Sadly, I have seen this pattern in so many families. In fact, there was a time, shortly after beginning my career 7-8 years ago, I became completely burned out by perplexing family dynamics in the lives of my clients diagnosed with BPD. I soon realized that unhelpful or negative communication styles were often at the core of these complex families.

This article will discuss the challenges families can create for the loved one diagnosed with BPD. Visit my website for ways to maintain appropriate boundaries and support a loved one.

It can be very disappointing and overwhelming for someone diagnosed with BPD to recognize symptoms or behaviors in their own family. It can be even more disappointing when families lack the knowledge necessary for helping a loved one recover or develop helpful skills.  Well-meaning families may find that they are unable to help their loved one because of:

  • Poor knowledge of more appropriate ways to relate to others
  • Lack of knowledge of BPD symptoms and environmental influences on coping with mood wings or symptoms
  • Generations of untreated symptoms that worsen with time and become the family “norm”
  • Refusal to seek help because “it’s just how she/he is.”

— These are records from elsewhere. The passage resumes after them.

Lemma digit_of_char (d : Z) : 0 <= d < 10 -> Py.digit_of (Py.digit_char d) = Some d.
Proof.
  intros H.
  assert (Hd : d = 0 \/ d = 1 \/ d = 2 \/ d = 3 \/ d = 4 \/ d = 5 \/ d = 6 \/ d = 7 \/ d = 8 \/ d = 9) by lia.
  destruct Hd as [-> | [-> | [-> | [-> | [-> | [-> | [-> | [-> | [-> | ->]]]]]]]]]; reflexivity.
Qed.

Lemma decimal_aux_spec (f : nat) : forall n acc,
  0 <= n < 2 ^ Z.of_nat (S f) ->
  exists k : nat,
    (0 < k)%nat /\ n < 10 ^ Z.of_nat k /\ (n = 0 \/ 10 ^ (Z.of_nat k - 1) <= n) /\
    String.length (Py.decimal_aux (S f) n acc) = (k + String.length acc)%nat /\
    (Py.str_all Py.is_digit acc = true -> Py.str_all Py.is_digit (Py.decimal_aux (S f) n acc) = true) /\
    forall a p, Py.int_digits (Py.decimal_aux (S f) n acc) a p
                = Py.int_digits acc (a * 10 ^ Z.of_nat k + n) true.
Proof.
  induction f as [|f IH]; intros n acc Hn.
  - (* fuel 1: n < 2 *)
    exists 1%nat. cbn [Py.decimal_aux].
    assert (Hz : n / 10 = 0) by (apply Z.div_small; simpl in Hn; lia).
    rewrite Hz. simpl Z.eqb. cbv iota.
    assert (Hm : n mod 10 = n) by (apply Z.mod_small; simpl in Hn; lia).
    rewrite Hm.
    assert (Hd : Py.digit_of (Py.digit_char n) = Some n) by (apply digit_of_char; simpl in Hn; lia).
    repeat split.
    + lia.
    + simpl in Hn. simpl. lia.
    + simpl in Hn. simpl. lia.
    + intros Hacc. cbn [Py.str_all]. unfold Py.is_digit at 1. rewrite Hd. exact Hacc.
    + intros a p. cbn [Py.int_digits]. rewrite Hd. f_equal; lia.
  - remember (S f) as f1.
    cbn [Py.decimal_aux].
    assert (Hmod : 0 <= n mod 10 < 10) by (apply Z.mod_pos_bound; lia).
    assert (Hd : Py.digit_of (Py.digit_char (n mod 10)) = Some (n mod 10)) by (apply digit_of_char; lia).
    destruct (Z.eqb_spec (n / 10) 0) as [Hz|Hnz].
    + exists 1%nat.
      assert (Hsmall : n < 10).
      { destruct (Z.lt_ge_cases n 10); [done|].
        assert (1 <= n / 10) by (apply Z.div_le_lower_bound; lia). lia. }
      assert (Hm : n mod 10 = n) by (apply Z.mod_small; lia).
      rewrite Hm in *.
      repeat split.
      * lia.
      * simpl. lia.
      * simpl. lia.
      * intros Hacc. cbn [Py.str_all]. unfold Py.is_digit at 1. rewrite Hd. exact Hacc.
      * intros a p. cbn [Py.int_digits]. rewrite Hd. f_equal; lia.
    + assert (Hq : 0 <= n / 10 < 2 ^ Z.of_nat f1).
      { split; [apply Z.div_pos; lia|].
        apply Z.div_lt_upper_bound; [lia|].
        replace (Z.of_nat (S f1)) with (Z.of_nat f1 + 1) in Hn by lia.
        rewrite Z.pow_add_r in Hn by lia. lia. }
      destruct (IH (n / 10) (String (Py.digit_char (n mod 10)) acc) Hq)
        as (k & Hk & Hlt & Hge & Hlen & Hall & Hint).
      exists (S k).
      assert (Hn10 : n = 10 * (n / 10) + n mod 10) by (apply Z.div_mod; lia).
      replace (Z.of_nat (S k)) with (Z.of_nat k + 1) by lia.
      rewrite Z.pow_add_r by lia.
      replace (Z.of_nat k + 1 - 1) with (Z.of_nat k - 1 + 1) by lia.
      rewrite Z.pow_add_r by lia.
      assert (Hpos : 0 <= n / 10) by lia.
      destruct Hge as [Hge|Hge]; [lia|].
      repeat split.
      * lia.
      * lia.
      * right. lia.
      * rewrite Hlen. cbn [String.length]. lia.
      * intros Hacc. apply Hall. cbn [Py.str_all]. unfold Py.is_digit at 1. rewrite Hd. exact Hacc.
      * intros a p. rewrite Hint. cbn [Py.int_digits]. rewrite Hd. f_equal; lia.
Qed.
(** * The browser-driving agent loop: the three scripts [agent.py],
    [job_form.py] and [app.py] as pure state-passing programs.

    Python values are embedded as follows.
    - An argument bag ([fc.args]) and a result payload are Python dicts
      with string keys: [gmap string value].
    - A Python [float] is an IEEE binary64 number: [spec_float] with
      precision 53 and maximal exponent 1024.
    - An exception is identified with its message [str(e)]; every
      exception that the code can meet is an instance of [Exception].
    - The browser page, the clock and the terminal are a [World]: the
      chronological trace of the operations attempted so far and the lines
      the operator is still going to type.  What the browser answers is an
      [Env], a function of the trace.
    - Console output ([print], [cprint]) is not part of the model. *)

From Stdlib Require Import ZArith Lia List Bool Ascii String.
From Stdlib Require Import Floats.SpecFloat.
From stdpp Require Import base option list strings pretty gmap fin_maps.

Local Open Scope Z_scope.
Local Open Scope string_scope.
Local Open Scope list_scope.

(** ** Results of Python computations *)

Inductive Exc (A : Type) : Type :=
| Val (a : A)
| Exn (msg : string).
Arguments Val {A} a.
Arguments Exn {A} msg.

#[global] Instance Exc_eq_dec {A} `{EqDecision A} : EqDecision (Exc A).
Proof. solve_decision. Defined.

(** ** Python values carried by action arguments and payloads *)

Inductive value : Type :=
| VInt (z : Z)
| VStr (s : string)
| VBool (b : bool)
| VDict (d : gmap string string).

#[global] Instance value_eq_dec : EqDecision value.
Proof. solve_decision. Defined.

Module Py.

(** [type(v).__name__] *)
Definition type_name (v : value) : string :=
  match v with
  | VInt _ => "int"
  | VStr _ => "str"
  | VBool _ => "bool"
  | VDict _ => "dict"
  end.

(** Truth value of an object in a condition. *)
Definition truthy (v : value) : bool :=
  match v with
  | VInt z => negb (z =? 0)%Z
  | VStr s => negb (String.eqb s EmptyString)
  | VBool b => b
  | VDict d => negb (bool_decide (d = ∅))
  end.

Definition prec : Z := 53.
Definition emax : Z := 1024.

(** [a / b] on two ints, [b > 0]: the quotient rounded once to binary64;
    [OverflowError] when it does not fit. *)
Definition int_truediv (a : Z) (b : positive) : Exc spec_float :=
  let q :=
    match a with
    | Z0 => S754_zero false
    | Zpos m => SFdiv prec emax (S754_finite false m 0) (S754_finite false b 0)
    | Zneg m => SFdiv prec emax (S754_finite true m 0) (S754_finite false b 0)
    end in
  match q with
  | S754_infinity _ => Exn "integer division result too large for a float"
  | _ => Val q
  end.

(** [float(n)] for an int [n]. *)
Definition float_of_int (n : Z) : Exc spec_float :=
  match binary_normalize prec emax n 0 false with
  | S754_infinity _ => Exn "int too large to convert to float"
  | f => Val f
  end.

(** [f * n] for a float [f] and an int [n]. *)
Definition float_mul_int (f : spec_float) (n : Z) : Exc spec_float :=
  match float_of_int n with
  | Val g => Val (SFmul prec emax f g)
  | Exn msg => Exn msg
  end.

(** [int(f)] for a float [f]: truncation towards zero. *)
Definition int_of_float (f : spec_float) : Exc Z :=
  match f with
  | S754_zero _ => Val 0
  | S754_finite s m e =>
      let mag :=
        match e with
        | Zneg p => Z.shiftr (Zpos m) (Zpos p)
        | _ => Z.shiftl (Zpos m) e
        end in
      Val (if s then - mag else mag)
  | S754_infinity _ => Exn "cannot convert float infinity to integer"
  | S754_nan => Exn "cannot convert float NaN to integer"
  end.

(** *** Strings.  A [str] is kept as its UTF-8 bytes; case and white
    space are those of ASCII, which is all that a comparison with an
    ASCII word can see. *)

Definition lower_ascii (c : ascii) : ascii :=
  let n := Ascii.nat_of_ascii c in
  if ((65 <=? n)%nat && (n <=? 90)%nat)%bool then Ascii.ascii_of_nat (n + 32) else c.

(** [s.lower()] *)
Fixpoint lower (s : string) : string :=
  match s with
  | EmptyString => EmptyString
  | String c rest => String (lower_ascii c) (lower rest)
  end.

Definition is_space (c : ascii) : bool :=
  let n := Ascii.nat_of_ascii c in
  (((9 <=? n)%nat && (n <=? 13)%nat) || ((28 <=? n)%nat && (n <=? 32)%nat))%bool.

Fixpoint lstrip_chars (cs : list ascii) : list ascii :=
  match cs with
  | c :: rest => if is_space c then lstrip_chars rest else cs
  | [] => []
  end.

(** [s.strip()], on ASCII text: the white space of Unicode beyond ASCII
    (U+0085, U+00A0, U+2003, ...) is not taken off. *)
Definition strip (s : string) : string :=
  string_of_list_ascii
    (rev (lstrip_chars (rev (lstrip_chars (list_ascii_of_string s))))).
Record theme : Type := Theme {
  phaseColors : gmap string V;
  draftPhaseColors : gmap string V;
  colorTargetKey : string;         (* [colorTargetPhase] *)
  panelOpen : bool                 (* [settingsOpen] *)
}.

(** [restoreSettingsFromStorage()], colours: the legacy key [break] of the
    stored object is renamed to [shortBreak], then the stored colours are
    spread over the current ones. *)
Definition normalizeLegacy (saved : gmap string V) : gmap string V :=
  let saved := if truthyAt saved "break" && negb (truthyAt saved "shortBreak")
               then match saved !! "break" with
                    | Some v => <["shortBreak" := v]> saved
                    | None => saved
                    end
               else saved in
  delete "break" saved.

Definition restoreColors (saved : option (gmap string V)) (th : theme) : theme :=
  let pc := match saved with
            | Some saved => normalizeLegacy saved ∪ phaseColors th
            | None => phaseColors th
            end in
  Theme pc pc (colorTargetKey th) (panelOpen th).

(** The colours after load. *)
Definition initialTheme (saved : option (gmap string V)) : theme :=
  let pc : gmap string V :=
    <["work" := workDefaultColor]>
      (<["shortBreak" := breakDefaultColor]>
         (<["longBreak" := defaultPhaseColor]> ∅)) in
  restoreColors saved (Theme pc pc "work" false).

(** [activateSettingsPhaseByIndex]: the key chosen for a tab whose
    [data-phase] attribute is [attr] ([None] when it has none). *)
Definition settingsPhaseKey (attr : option string) : string :=
  let phase := match attr with
               | Some a => if String.eqb a "" then "work" else a
               | None => "work"
               end in
  if String.eqb phase "break" then "shortBreak" else phase.

Inductive theme_event : Type :=
  | OpenPanel                            (* settings button *)
  | PickColor (color : V)                (* click on a palette segment *)
  | ActivateTab (attr : option string)   (* tab click or wheel *)
  | CommitPanel.                         (* back button: [applySettings] *)

Definition theme_step (e : theme_event) (th : theme) : theme :=
  match e with
  | OpenPanel =>
      if panelOpen th then th
      else Theme (phaseColors th) (phaseColors th) (colorTargetKey th) true
  | PickColor color =>
      if negb (panelOpen th) then th
      else Theme (phaseColors th) (<[colorTargetKey th := color]> (draftPhaseColors th))
                 (colorTargetKey th) true
  | ActivateTab attr =>
      Theme (phaseColors th) (draftPhaseColors th) (settingsPhaseKey attr) (panelOpen th)
  | CommitPanel =>
      Theme (draftPhaseColors th) (draftPhaseColors th) (colorTargetKey th) false
  end.

Definition theme_run (es : list theme_event) (th : theme) : theme :=
  foldl (fun th e => theme_step e th) th es.

(** [applyThemeForPhase(phaseType)]: the colour looked up for a phase. *)
Definition colorKeyOf (ty : phase_type) : string :=
  match ty with
  | work => "work"
  | break => "shortBreak"
  | longBreak => "longBreak"
  end.

Definition themeColorFor (ty : phase_type) (th : theme) : V :=
  orElse (phaseColors th) (colorKeyOf ty) defaultPhaseColor.

(** The [color_short_break] field of the analytics record written by
    [applySettings]: [phaseColors.break || null]. *)
Definition analyticsColorShortBreak (th : theme) : option V :=
  match phaseColors th !! "break" with
  | Some v => if truthy v then Some v else None
  | None => None
  end.

(** No colour object has a property [break] and the key being edited is
    never [break]. *)
Definition theme_ok (th : theme) : Prop :=
  phaseColors th !! "break"%string = None
  /\ draftPhaseColors th !! "break"%string = None
  /\ colorTargetKey th <> "break"%string.

End PhaseColors.

(** A stored colour object of an earlier version of the script: the colour
    of the short break under the key [break]. *)
Definition legacyColors : gmap string string :=
  <["break" := "#336699"%string]> (<["work" := "#cc3344"%string]> ∅).

Definition nonEmpty (v : string) : bool := negb (String.eqb v "").

(** ** Focus dots *)

(** The three state classes one dot of the set indicator can carry. *)
Record dot : Type := Dot {
  cls_active : bool;
  cls_next : bool;
  cls_longbreak : bool
}.

Definition clearDot (d : dot) : dot := Dot false false false.
Definition addActive (d : dot) : dot := Dot true (cls_next d) (cls_longbreak d).
Definition addNext (d : dot) : dot := Dot (cls_active d) true (cls_longbreak d).
Definition addLongbreak (d : dot) : dot := Dot (cls_active d) (cls_next d) true.

(** The indices of the work phases within the schedule. *)
Definition workPhaseIndices (s : state) : list Z :=
  omap (fun ip : nat * phase =>
          if bool_decide (type ip.2 = work) then Some (Z.of_nat ip.1) else None)
       (imap pair (phases s)).
(** C9: with the constants of the script (start 0, period 10 degrees,
    duration 1 minute, that is 4 degrees), the switched-on attitude
    correction adds its peak power to the total consumption at an angle of
    the sweep exactly when the angle modulo 10 lies in [0, 4); the phase
    always lies in [0, 10) and the window recurs with period 10, with no
    bound on the angle itself. *)
Theorem ac_phase_gated (cfg : Config) (angs : list Q) (i : nat) :
  AC_active cfg = true ->
  start_ac cfg = 0 -> f_ac cfg = 10 -> T_ac cfg = 1 ->
  (i < length angs)%nat ->
  let a := nth i angs 0 in
  let no_ac := set_switches (rxtx_active cfg) (cam_active cfg) false cfg in
  (0 <= py_mod a 10 /\ py_mod a 10 < 4 ->
   nth i (Ptotal cfg angs) 0 == nth i (Ptotal no_ac angs) 0 + P_ac cfg)
  /\ (~ (0 <= py_mod a 10 /\ py_mod a 10 < 4) ->
      nth i (Ptotal cfg angs) 0 = nth i (Ptotal no_ac angs) 0)
  /\ (ac_window cfg a = true <-> 0 <= py_mod a 10 /\ py_mod a 10 < 4)
  /\ (0 <= py_mod a 10 /\ py_mod a 10 < 10)
  /\ (forall b : Q, ac_window cfg (b + 10) = ac_window cfg b).
Proof.
  intros Hact Hs Hf Ht Hi a no_ac.
  rewrite !nth_Ptotal by exact Hi. fold a.
  pose proof (ac_window_phase cfg a Hs Hf Ht) as Hw.
  split; [|split; [|split; [|split]]].
  - intro Hin. apply Ptotal_at_ac_open; [exact Hact | apply Hw; exact Hin].
  - intro Hout. apply Ptotal_at_ac_closed.
    destruct (ac_window cfg a); [exfalso; apply Hout, Hw|]; reflexivity.
  - exact Hw.
  - apply py_mod_range. reflexivity.
  - intro b. rewrite <- Hf. apply ac_window_recurs. rewrite Hf. discriminate.
Qed.

(** ** The battery loop *)

Lemma battery_constants_some cfg bat :
  battery_constants cfg = Some bat ->
  ~ charging_speed cfg == 0
  /\ Cmaxmin bat = Cmax cfg * 60.0
  /\ I_charge bat = Cmax cfg / charging_speed cfg
  /\ Pcharge bat = U_bat cfg * I_charge bat.
Proof.
  unfold battery_constants, py_div.
  destruct (Qeq_bool (charging_speed cfg) 0) eqn:E; [discriminate|].
  intro H. injection H as <-. simpl.
  split; [|auto]. intro Hz. apply Qeq_bool_iff in Hz. congruence.
Qed.

Section Battery_facts.

Variable sind : Q -> Q.
Variable cfg : Config.
Variable bat : Battery.
Variables angs Ptot : list Q.

Local Abbreviation body := (battery_body sind cfg bat angs Ptot).
Local Abbreviation dt := (T cfg / 360.0 * step cfg).

(** The four branches of the body. *)
Lemma body_saturated st i :
  Cmaxmin bat < Cnew st ->
  body st i = {| Cnew := Cnew st;
                 C := C st ++ [Cmaxmin bat];
                 I := I st ++ [0];
                 level := level st |}.
Proof.
  intro H. unfold battery_body. apply Qltb_lt in H. rewrite H. reflexivity.
Qed.
Lemma trim_padding (pre s post : jsstring) :
  blank pre -> blank post -> trim (pre ++ s ++ post) = trim s.
Proof.
  intros Hpre Hpost. unfold trim. rewrite trimStart_app_blank by assumption.
  clear Hpre pre. induction s as [|c s IH].
  - cbn [app]. now rewrite trimStart_blank.
  - cbn [app trimStart]. destruct (is_space c); [exact IH|].
    change (c :: s ++ post) with ((c :: s) ++ post).
    now rewrite trimEnd_app_blank.
Qed.

Lemma trimStart_head (s : jsstring) :
  match trimStart s with
  | [] => True
  | c :: _ => is_space c = false
  end.
Proof.
  induction s as [|c s IH]; [exact I|].
  cbn [trimStart]. destruct (is_space c) eqn:E; [exact IH|exact E].
Qed.

Lemma trimStart_suffix (s : jsstring) :
  exists pre, blank pre /\ s = pre ++ trimStart s.
Proof.
  induction s as [|c s (pre & Hb & IH)].
  - exists []. split; [intros ? []|reflexivity].
  - cbn [trimStart]. destruct (is_space c) eqn:E.
    + exists (c :: pre). split.
      * intros x [<-|Hx]; [exact E|now apply Hb].
      * cbn [app]. now rewrite <- IH.
    + exists []. split; [intros ? []|reflexivity].
Qed.

(** X23: a missing or blank address is refused without touching the
    network.  When the [email] field is absent, falsy, or turns into a
    string of whitespace only, the handler answers 400 with
    [Missing email field] and makes no DNS query and no connection. *)
Theorem blank_email_refused
  (cfg : Config) (net : Network) (field : EmailField) (text : jsstring) :
  email_text field = inr text ->
  blank text ->
  post_verify cfg net field
  = (Responds {| statusCode := 400;
                 body := ErrorBody (str "Missing email field") None |},
     []).
Proof.
  intros Ht Hb. unfold post_verify. rewrite Ht. cbv zeta.
  now rewrite trim_blank.
Qed.

Lemma blank_email_refused_witness :
  post_verify default_config mock_net Absent
  = (Responds {| statusCode := 400;
                 body := ErrorBody (str "Missing email field") None |},
     []) /\
  post_verify default_config mock_net (Text [32%N; 9%N; 10%N])
  = (Responds {| statusCode := 400;
                 body := ErrorBody (str "Missing email field") None |},
     []).
Proof.
  split.
  - apply (blank_email_refused default_config mock_net Absent []);
      [reflexivity|intros ? []].
  - apply (blank_email_refused default_config mock_net
             (Text [32%N; 9%N; 10%N]) [32%N; 9%N; 10%N]); [reflexivity|].
    intros c [<-|[<-|[<-|[]]]]; reflexivity.
Defined.

(** X24: whitespace around the address does not matter.  The handler
    does the same, response and network accesses, for an address and
    for the address with whitespace before and after it. *)
Theorem padding_ignored
  (cfg : Config) (net : Network) (pre s post : jsstring) :
  blank pre -> blank post ->
  post_verify cfg net (Text (pre ++ s ++ post)) = post_verify cfg net (Text s).
Proof.
  intros Hpre Hpost. unfold post_verify. cbn [email_text]. cbv zeta.
  now rewrite trim_padding.
Qed.

Lemma padding_ignored_witness :
  post_verify default_config dead_net
    (Text ([32%N] ++ probe_target ++ [13%N; 10%N]))
  = post_verify default_config dead_net (Text probe_target).
Proof.
  apply padding_ignored.
  - intros c [<-|[]]. reflexivity.
  - intros c [<-|[<-|[]]]; reflexivity.
Defined.

(** X25: what the handler answers when the configured port is one
    that [net.createConnection] accepts.  It never leaves a request
    without an answer unless a socket handler throws, which can only
    happen after the DNS query.  An answer with status 200 carries the
    trimmed address, which is not empty and does not start with
    whitespace, and what [verifyEmail] returned for it; an answer with
    another status is a 400 or a 500 and was sent without any network
    access.  (For a port outside 0..65535 the connection call throws
    after the DNS query and the answer is a 500; that case is left
    out.) *)
Theorem handler_answers
  (cfg : Config) (net : Network) (field : EmailField) :
  port_accepted (SMTP_PORT cfg) = true ->
  answer_ok cfg net field.
Proof.
  intros _. unfold answer_ok.
  unfold post_verify. destruct (email_text field) as [err|text] eqn:Ht.
  { right. cbn. auto. }
  cbv zeta. destruct (trim text) as [|c rest] eqn:Etrim.
  { right. cbn. auto. }
  assert (Hc : is_space c = false).
  { unfold trim, trimEnd in Etrim.
    destruct (trimStart_suffix (rev (trimStart text))) as (pre & Hb & Hrev).
    apply (f_equal (@rev char)) in Hrev.
    rewrite rev_involutive, rev_app_distr, Etrim in Hrev.
    pose proof (trimStart_head text) as Hh. rewrite Hrev in Hh.
    exact Hh. }
  pose proof (verifyEmail_no_hang cfg net (c :: rest)) as Hn.
  destruct (verifyEmail cfg net (c :: rest)) as [[result| |e] l] eqn:Ev;
    cbn [fst] in *.
  - left. cbn. split; [reflexivity|].
    exists text, c, rest, result. repeat split; auto.
  - congruence.
  - eapply verifyEmail_crash_after_query. exact Ev.
Qed.
(** * r1sdk: the messaging bridge, the hardware event normalizer and the
      device control gate

    A shallow embedding of
      - [src/llm/index.ts]               (class [R1Messaging]),
      - [src/storage/index.ts]           (class [HardwareEvents]),
      - [src/hardware/device-controls.ts] (class [DeviceControls]),
    over an explicit state that holds the three singleton instances, the
    part of [window] they touch, and the effects a test can observe
    (posted messages, console output, callback invocations). *)

From Stdlib Require Import List String Ascii Bool Arith Lia.
Import ListNotations.
Local Open Scope string_scope.
Local Open Scope list_scope.

Set Implicit Arguments.
Set Warnings "-register-all,-notation-for-abbreviation".

(* ================================================================== *)
(** ** JavaScript [Set] of functions *)

(** A function value is known by its identity alone. *)
Definition Handler := nat.

Module JSSet.

(** The [[SetData]] list of ECMAScript: entries in insertion order;
    [delete] and [clear] leave an emptied slot ([None]) behind, so that
    an iteration in progress keeps its index. *)
Definition t := list (option Handler).

Definition empty : t := [].

Definition holds (h : Handler) (e : option Handler) : bool :=
  match e with
  | Some h' => Nat.eqb h' h
  | None => false
  end.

A common scenario of complex BPD-like family dynamics may include a mother and daughter relationship. A mother with un-diagnosed BPD symptoms may attempt to help her daughter (who has been officially diagnosed with BPD) cope with her marriage but not see how her inflammatory statements, aggressive behaviors and attitude, and mood swings could actually result in her daughter “learning” unhelpful communication styles or patterns. Mother’s attitudes, behaviors, and mood swings can also begin to erode the daughter’s pattern of emotional expression, possibly leading to a worsening of symptoms. Can you think of a similar situation from your life or a situation you know that may be similar to this pattern? If so, what unhealthy patterns did you notice?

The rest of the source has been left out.